═════ DATASET RECORDS ═════
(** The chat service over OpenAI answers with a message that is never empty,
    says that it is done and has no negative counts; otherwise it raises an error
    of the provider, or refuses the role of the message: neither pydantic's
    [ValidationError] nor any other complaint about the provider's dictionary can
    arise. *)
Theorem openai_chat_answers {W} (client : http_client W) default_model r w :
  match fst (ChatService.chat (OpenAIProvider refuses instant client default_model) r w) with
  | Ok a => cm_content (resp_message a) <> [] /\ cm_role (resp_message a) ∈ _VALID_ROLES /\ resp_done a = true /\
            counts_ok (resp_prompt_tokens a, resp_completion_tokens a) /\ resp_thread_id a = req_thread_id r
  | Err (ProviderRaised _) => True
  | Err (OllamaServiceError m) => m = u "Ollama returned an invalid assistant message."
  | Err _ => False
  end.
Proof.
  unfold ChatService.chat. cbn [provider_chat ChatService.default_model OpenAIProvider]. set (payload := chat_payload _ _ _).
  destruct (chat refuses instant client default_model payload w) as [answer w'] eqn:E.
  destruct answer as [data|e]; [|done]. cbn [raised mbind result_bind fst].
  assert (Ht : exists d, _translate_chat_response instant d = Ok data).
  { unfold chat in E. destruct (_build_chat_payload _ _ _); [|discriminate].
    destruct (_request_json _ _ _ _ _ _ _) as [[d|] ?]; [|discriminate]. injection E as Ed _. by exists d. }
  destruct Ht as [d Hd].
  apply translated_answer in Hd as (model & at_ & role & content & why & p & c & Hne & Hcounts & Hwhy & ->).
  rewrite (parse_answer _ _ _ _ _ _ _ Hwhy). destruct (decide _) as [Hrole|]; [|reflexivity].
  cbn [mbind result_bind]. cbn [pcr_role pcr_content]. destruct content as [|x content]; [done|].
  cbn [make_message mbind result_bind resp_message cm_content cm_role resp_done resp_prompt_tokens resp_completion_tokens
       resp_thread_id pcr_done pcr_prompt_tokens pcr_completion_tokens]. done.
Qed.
═════
When a line in the records above holds "refuses", that line is to be reported.

    of the provider, or refuses the role of the message: neither pydantic's
  match fst (ChatService.chat (OpenAIProvider refuses instant client default_model) r w) with
  destruct (chat refuses instant client default_model payload w) as [answer w'] eqn:E.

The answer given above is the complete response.